EXERCISE
Find the word "pose" in the listing below, then return every line it appears in.

GIVEN INFORMATION
[Start of Attachment]

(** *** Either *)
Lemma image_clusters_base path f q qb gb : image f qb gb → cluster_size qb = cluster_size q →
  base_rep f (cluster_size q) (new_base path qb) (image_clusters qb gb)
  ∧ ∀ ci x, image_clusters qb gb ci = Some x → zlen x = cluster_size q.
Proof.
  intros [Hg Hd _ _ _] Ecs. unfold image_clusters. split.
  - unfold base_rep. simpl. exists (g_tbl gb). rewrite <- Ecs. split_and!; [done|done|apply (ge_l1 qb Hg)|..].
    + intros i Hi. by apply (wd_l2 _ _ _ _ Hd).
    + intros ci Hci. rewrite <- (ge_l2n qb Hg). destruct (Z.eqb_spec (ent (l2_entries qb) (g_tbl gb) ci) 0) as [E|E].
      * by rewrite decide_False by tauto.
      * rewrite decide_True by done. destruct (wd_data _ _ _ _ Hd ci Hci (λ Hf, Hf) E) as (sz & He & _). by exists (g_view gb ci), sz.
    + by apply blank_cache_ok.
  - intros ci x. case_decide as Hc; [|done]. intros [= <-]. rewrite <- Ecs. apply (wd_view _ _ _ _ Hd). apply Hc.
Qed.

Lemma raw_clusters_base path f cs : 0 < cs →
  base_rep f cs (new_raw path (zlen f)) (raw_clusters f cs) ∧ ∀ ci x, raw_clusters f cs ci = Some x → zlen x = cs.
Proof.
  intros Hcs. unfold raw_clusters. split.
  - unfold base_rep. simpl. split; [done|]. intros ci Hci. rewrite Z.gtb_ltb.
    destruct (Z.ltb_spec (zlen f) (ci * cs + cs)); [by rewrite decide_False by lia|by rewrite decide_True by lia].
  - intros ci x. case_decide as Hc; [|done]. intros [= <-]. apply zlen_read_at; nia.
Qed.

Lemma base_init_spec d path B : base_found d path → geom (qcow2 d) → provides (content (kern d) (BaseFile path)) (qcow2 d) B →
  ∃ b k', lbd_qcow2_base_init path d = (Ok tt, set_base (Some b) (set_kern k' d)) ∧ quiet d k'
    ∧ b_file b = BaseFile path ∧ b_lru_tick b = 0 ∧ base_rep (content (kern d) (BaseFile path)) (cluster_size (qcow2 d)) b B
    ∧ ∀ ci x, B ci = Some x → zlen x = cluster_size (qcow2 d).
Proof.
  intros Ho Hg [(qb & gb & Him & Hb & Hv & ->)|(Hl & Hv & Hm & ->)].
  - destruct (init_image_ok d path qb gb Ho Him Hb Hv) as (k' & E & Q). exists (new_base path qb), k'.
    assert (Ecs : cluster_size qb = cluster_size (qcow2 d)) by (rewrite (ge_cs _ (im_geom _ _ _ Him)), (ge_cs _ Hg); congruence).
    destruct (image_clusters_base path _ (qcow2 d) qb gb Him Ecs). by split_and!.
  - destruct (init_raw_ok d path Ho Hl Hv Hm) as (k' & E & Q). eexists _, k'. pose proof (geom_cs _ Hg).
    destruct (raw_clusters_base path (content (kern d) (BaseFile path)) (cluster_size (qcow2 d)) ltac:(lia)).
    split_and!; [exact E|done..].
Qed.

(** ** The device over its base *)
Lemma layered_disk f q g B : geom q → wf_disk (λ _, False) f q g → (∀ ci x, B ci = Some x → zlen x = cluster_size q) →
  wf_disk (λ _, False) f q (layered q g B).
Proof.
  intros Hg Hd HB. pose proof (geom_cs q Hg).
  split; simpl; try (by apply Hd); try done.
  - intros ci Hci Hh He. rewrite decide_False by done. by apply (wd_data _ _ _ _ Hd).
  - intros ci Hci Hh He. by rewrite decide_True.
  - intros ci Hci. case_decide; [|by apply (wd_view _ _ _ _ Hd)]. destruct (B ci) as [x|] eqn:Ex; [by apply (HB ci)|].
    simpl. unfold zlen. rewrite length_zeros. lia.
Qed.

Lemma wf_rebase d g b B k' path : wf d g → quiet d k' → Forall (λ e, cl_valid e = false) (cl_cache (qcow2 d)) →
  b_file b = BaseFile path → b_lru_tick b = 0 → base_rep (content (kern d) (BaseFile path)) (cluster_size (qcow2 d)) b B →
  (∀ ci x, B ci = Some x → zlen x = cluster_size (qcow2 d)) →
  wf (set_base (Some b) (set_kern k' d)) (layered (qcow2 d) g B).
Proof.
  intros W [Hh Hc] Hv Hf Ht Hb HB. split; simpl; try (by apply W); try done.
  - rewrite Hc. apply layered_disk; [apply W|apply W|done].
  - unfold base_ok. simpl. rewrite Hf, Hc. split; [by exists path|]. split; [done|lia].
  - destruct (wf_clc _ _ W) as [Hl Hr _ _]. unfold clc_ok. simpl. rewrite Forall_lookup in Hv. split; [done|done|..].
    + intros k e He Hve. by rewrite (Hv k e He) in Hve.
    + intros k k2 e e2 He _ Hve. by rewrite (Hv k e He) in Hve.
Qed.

[End of Attachment]
[Start of Attachment]

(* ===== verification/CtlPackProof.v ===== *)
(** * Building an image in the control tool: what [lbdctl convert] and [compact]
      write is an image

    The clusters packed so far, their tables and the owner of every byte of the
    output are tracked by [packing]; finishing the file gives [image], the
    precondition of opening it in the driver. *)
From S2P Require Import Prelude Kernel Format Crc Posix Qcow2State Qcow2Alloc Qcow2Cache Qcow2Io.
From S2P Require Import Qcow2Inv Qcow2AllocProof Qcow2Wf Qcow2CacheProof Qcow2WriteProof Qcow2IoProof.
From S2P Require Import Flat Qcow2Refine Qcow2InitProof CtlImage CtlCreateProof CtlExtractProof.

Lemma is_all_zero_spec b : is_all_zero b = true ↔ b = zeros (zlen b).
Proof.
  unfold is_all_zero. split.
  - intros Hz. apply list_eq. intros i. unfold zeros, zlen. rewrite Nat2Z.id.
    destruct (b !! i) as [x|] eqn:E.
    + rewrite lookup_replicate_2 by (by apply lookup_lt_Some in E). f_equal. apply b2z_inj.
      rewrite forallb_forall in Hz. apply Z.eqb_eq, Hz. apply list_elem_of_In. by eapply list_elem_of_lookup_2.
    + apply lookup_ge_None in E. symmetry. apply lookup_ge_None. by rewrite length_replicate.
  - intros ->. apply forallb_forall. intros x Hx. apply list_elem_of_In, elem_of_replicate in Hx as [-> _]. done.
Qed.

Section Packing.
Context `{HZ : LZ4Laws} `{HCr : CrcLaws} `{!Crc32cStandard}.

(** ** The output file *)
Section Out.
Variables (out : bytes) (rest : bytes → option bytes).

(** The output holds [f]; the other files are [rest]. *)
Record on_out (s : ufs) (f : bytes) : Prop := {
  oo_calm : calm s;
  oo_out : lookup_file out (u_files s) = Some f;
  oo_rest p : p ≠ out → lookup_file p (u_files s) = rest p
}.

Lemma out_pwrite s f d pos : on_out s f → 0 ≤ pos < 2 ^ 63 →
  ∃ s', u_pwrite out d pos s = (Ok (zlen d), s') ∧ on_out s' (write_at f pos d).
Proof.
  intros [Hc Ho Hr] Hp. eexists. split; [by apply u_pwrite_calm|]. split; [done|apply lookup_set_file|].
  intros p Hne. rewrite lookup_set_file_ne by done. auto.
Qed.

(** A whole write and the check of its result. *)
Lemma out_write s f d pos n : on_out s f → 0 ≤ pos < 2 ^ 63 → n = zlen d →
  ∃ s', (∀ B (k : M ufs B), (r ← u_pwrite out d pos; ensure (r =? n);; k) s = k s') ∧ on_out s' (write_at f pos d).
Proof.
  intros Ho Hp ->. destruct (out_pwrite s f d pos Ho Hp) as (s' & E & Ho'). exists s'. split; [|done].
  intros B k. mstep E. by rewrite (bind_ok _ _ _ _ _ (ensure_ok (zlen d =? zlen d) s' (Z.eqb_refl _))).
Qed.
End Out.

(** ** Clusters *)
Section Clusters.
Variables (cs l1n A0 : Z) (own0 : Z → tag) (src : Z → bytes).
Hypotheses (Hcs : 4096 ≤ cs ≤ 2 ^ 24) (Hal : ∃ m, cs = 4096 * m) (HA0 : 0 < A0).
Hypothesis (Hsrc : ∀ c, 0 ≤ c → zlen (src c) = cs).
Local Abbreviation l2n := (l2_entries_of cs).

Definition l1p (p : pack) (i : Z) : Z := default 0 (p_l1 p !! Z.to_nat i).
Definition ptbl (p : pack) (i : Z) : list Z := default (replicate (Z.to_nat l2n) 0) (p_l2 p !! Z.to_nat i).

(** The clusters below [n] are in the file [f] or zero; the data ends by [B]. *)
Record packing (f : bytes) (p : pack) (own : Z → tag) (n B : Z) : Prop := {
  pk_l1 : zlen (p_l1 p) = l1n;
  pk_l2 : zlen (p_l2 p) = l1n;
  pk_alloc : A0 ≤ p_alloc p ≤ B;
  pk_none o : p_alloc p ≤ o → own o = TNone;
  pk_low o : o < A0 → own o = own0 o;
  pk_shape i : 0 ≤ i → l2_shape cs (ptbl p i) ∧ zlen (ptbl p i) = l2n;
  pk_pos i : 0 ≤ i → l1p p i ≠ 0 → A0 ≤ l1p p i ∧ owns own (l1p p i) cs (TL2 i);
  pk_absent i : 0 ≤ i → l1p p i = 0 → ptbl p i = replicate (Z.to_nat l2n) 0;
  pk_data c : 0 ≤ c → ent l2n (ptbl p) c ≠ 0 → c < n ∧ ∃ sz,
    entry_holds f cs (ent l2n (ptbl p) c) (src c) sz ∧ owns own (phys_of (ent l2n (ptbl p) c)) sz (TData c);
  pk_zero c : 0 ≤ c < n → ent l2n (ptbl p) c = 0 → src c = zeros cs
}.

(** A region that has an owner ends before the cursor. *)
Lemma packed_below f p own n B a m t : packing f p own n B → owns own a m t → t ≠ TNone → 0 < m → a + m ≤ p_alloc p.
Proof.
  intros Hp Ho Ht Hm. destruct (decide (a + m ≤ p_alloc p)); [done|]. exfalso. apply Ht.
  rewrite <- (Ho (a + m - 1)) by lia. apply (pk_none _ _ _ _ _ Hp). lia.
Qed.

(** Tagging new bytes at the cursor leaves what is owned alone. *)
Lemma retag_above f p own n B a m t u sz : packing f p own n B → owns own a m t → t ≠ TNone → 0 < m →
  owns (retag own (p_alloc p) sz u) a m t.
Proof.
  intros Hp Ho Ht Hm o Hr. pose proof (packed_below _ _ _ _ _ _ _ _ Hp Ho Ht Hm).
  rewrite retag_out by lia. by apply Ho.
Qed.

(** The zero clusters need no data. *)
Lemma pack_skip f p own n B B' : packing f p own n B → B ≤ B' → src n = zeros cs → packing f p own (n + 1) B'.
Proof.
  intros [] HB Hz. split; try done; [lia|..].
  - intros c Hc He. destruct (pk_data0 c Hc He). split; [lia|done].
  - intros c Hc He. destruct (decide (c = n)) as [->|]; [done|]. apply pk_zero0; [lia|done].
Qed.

[End of Attachment]

ANSWER TO THE EXERCISE
  - destruct (init_raw_ok d path Ho Hl Hv Hm) as (k' & E & Q). eexists _, k'. pose proof (geom_cs _ Hg).
  intros Hg Hd HB. pose proof (geom_cs q Hg).
  intros Hp Ho Ht Hm o Hr. pose proof (packed_below _ _ _ _ _ _ _ _ Hp Ho Ht Hm).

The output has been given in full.